■ **WORK INSTRUCTIONS**
Please repeat each entry. Match every word exactly.

[Dataset entries]
(** * Vault Shop: the order ledger and payment handlers of [WEB/app.py]

    A shallow embedding of the Flask routes [/create-order],
    [/cancel-order/<order_id>], [/submit-delivery], [/admin/add] and [/ipn],
    of [generate_order_id], [create_invoice], [validate_ipn] and of the
    [ProductForm] validators, followed by the properties of the order
    lifecycle.

    Conventions.
    - Python values read from a JSON body are terms of [json]; [None] is
      [JNull].
    - A [str] is held as the bytes of its UTF-8 encoding, so that a
      character outside ASCII is two to four bytes, all of them above 127;
      [bytes] are held as they are.
    - A handler is a computation over the [World] (committed storage, the
      messages Telegram accepted, the log, the flashed messages) that either
      returns a [Response] or raises a Python exception.
    - What lives outside the repository (HMAC-SHA512, the NOWPayments and
      Telegram endpoints, the storage engine's coercion of a parameter that
      is not of the column's type, the interpreter's table of decimal
      digits, the deployment's secrets) is a field of
      [Env]; every property holds for every [Env].
    - Statements run by the storage engine succeed: losing the connection
      or exhausting the pool is not modelled, nor is the driver's refusal
      of a text parameter with a NUL character in it. *)

From Stdlib Require Import List String Ascii ZArith QArith Bool Arith Lia.
From Stdlib Require Import DecimalString DecimalZ.
Import ListNotations.

Set Warnings "-register-all,-abstract-large-number".

#[local] Close Scope Q_scope.

#[local] Open Scope string_scope.
#[local] Open Scope list_scope.

(* ------------------------------------------------------------------ *)
(** ** Python values *)

Module Py.

(** A Python [float]: the finite ones by the rational they denote. *)
Inductive pyfloat : Type :=
| Fin (q : Q)
| PosInf
| NegInf
| NaN.

(** [bool(x)] of a float: only zero is false. *)
Definition float_truthy (x : pyfloat) : bool :=
  match x with
  | Fin q => negb (Qeq_bool q 0%Q)
  | _ => true
  end.

(** [x < 0] of a float; every comparison with NaN is false. *)
Definition float_negative (x : pyfloat) : bool :=
  match x with
  | Fin q => negb (Qle_bool 0%Q q)
  | NegInf => true
  | PosInf | NaN => false
  end.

■ **RESULT BELOW**
(** * Vault Shop: the order ledger and payment handlers of [WEB/app.py]

    A shallow embedding of the Flask routes [/create-order],
    [/cancel-order/<order_id>], [/submit-delivery], [/admin/add] and [/ipn],
    of [generate_order_id], [create_invoice], [validate_ipn] and of the
    [ProductForm] validators, followed by the properties of the order
    lifecycle.

    Conventions.
    - Python values read from a JSON body are terms of [json]; [None] is
      [JNull].
    - A [str] is held as the bytes of its UTF-8 encoding, so that a
      character outside ASCII is two to four bytes, all of them above 127;
      [bytes] are held as they are.
    - A handler is a computation over the [World] (committed storage, the
      messages Telegram accepted, the log, the flashed messages) that either
      returns a [Response] or raises a Python exception.
    - What lives outside the repository (HMAC-SHA512, the NOWPayments and
      Telegram endpoints, the storage engine's coercion of a parameter that
      is not of the column's type, the interpreter's table of decimal
      digits, the deployment's secrets) is a field of
      [Env]; every property holds for every [Env].
    - Statements run by the storage engine succeed: losing the connection
      or exhausting the pool is not modelled, nor is the driver's refusal
      of a text parameter with a NUL character in it. *)

From Stdlib Require Import List String Ascii ZArith QArith Bool Arith Lia.
From Stdlib Require Import DecimalString DecimalZ.
Import ListNotations.

Set Warnings "-register-all,-abstract-large-number".

#[local] Close Scope Q_scope.

#[local] Open Scope string_scope.
#[local] Open Scope list_scope.

(* ------------------------------------------------------------------ *)
(** ** Python values *)

Module Py.

(** A Python [float]: the finite ones by the rational they denote. *)
Inductive pyfloat : Type :=
| Fin (q : Q)
| PosInf
| NegInf
| NaN.

(** [bool(x)] of a float: only zero is false. *)
Definition float_truthy (x : pyfloat) : bool :=
  match x with
  | Fin q => negb (Qeq_bool q 0%Q)
  | _ => true
  end.

(** [x < 0] of a float; every comparison with NaN is false. *)
Definition float_negative (x : pyfloat) : bool :=
  match x with
  | Fin q => negb (Qle_bool 0%Q q)
  | NegInf => true
  | PosInf | NaN => false
  end.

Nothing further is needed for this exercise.